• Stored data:
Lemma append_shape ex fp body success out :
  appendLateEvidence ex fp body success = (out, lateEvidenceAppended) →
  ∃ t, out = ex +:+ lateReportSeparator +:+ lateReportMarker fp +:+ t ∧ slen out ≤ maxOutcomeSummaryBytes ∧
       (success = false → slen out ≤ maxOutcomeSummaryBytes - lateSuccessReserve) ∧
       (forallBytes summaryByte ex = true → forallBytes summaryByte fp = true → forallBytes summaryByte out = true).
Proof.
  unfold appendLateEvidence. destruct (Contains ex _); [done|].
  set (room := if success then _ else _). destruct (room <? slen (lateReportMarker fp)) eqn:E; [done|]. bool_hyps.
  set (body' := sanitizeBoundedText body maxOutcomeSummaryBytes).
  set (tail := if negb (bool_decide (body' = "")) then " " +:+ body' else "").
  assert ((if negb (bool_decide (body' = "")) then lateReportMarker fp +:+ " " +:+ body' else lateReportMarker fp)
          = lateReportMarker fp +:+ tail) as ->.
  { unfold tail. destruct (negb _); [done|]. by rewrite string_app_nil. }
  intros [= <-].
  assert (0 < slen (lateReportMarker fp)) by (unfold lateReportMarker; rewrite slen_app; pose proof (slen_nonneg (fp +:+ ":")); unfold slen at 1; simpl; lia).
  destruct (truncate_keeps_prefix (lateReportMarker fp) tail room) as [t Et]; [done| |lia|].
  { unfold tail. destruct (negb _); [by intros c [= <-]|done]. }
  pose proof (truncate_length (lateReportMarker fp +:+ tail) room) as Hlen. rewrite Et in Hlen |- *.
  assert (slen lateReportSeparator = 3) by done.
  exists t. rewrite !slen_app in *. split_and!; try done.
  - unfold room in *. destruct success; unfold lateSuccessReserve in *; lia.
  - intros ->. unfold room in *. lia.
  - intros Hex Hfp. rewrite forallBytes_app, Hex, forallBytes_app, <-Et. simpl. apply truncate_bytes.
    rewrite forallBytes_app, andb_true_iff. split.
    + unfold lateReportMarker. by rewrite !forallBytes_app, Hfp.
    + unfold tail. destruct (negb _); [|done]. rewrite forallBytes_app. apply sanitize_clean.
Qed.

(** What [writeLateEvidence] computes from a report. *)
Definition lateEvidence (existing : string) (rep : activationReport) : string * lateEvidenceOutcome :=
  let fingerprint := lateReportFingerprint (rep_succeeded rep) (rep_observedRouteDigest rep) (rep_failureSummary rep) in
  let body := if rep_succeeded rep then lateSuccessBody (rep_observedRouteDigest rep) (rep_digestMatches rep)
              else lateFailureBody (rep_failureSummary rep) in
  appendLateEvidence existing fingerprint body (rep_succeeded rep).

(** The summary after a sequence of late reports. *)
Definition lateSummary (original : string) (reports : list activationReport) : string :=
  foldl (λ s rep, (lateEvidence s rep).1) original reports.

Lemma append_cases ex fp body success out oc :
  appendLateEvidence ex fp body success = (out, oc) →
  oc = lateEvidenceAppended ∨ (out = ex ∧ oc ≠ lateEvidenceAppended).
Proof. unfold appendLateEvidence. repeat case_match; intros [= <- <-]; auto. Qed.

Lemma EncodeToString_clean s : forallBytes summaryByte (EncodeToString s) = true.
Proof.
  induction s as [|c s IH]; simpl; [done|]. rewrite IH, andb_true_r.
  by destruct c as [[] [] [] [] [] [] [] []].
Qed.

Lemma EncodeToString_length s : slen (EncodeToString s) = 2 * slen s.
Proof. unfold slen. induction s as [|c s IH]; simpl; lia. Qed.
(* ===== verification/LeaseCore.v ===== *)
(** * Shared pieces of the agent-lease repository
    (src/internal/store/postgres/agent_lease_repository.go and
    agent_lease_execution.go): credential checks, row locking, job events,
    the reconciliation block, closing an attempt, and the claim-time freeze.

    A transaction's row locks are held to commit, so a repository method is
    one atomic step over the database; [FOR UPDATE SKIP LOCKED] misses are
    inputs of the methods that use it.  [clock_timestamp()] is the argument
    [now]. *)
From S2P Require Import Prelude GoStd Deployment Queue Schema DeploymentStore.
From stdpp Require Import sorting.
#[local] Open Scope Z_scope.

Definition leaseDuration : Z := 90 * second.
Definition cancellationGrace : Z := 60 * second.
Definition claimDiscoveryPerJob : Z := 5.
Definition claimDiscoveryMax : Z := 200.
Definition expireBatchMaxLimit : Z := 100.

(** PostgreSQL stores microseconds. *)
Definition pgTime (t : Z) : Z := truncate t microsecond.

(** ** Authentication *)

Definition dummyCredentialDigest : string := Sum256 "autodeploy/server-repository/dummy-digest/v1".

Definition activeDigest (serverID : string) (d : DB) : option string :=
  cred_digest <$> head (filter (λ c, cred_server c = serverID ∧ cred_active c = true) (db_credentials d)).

• EXERCISE REQUIREMENTS:
All lines above from the one holding "(forallBytes summaryByte ex" to the one holding "set (body' := sanitizeBoundedText", inclusive, are to be copied exactly; no other line is wanted.

• SOLUTION TO THE EXERCISE:
       (forallBytes summaryByte ex = true → forallBytes summaryByte fp = true → forallBytes summaryByte out = true).
Proof.
  unfold appendLateEvidence. destruct (Contains ex _); [done|].
  set (room := if success then _ else _). destruct (room <? slen (lateReportMarker fp)) eqn:E; [done|]. bool_hyps.
  set (body' := sanitizeBoundedText body maxOutcomeSummaryBytes).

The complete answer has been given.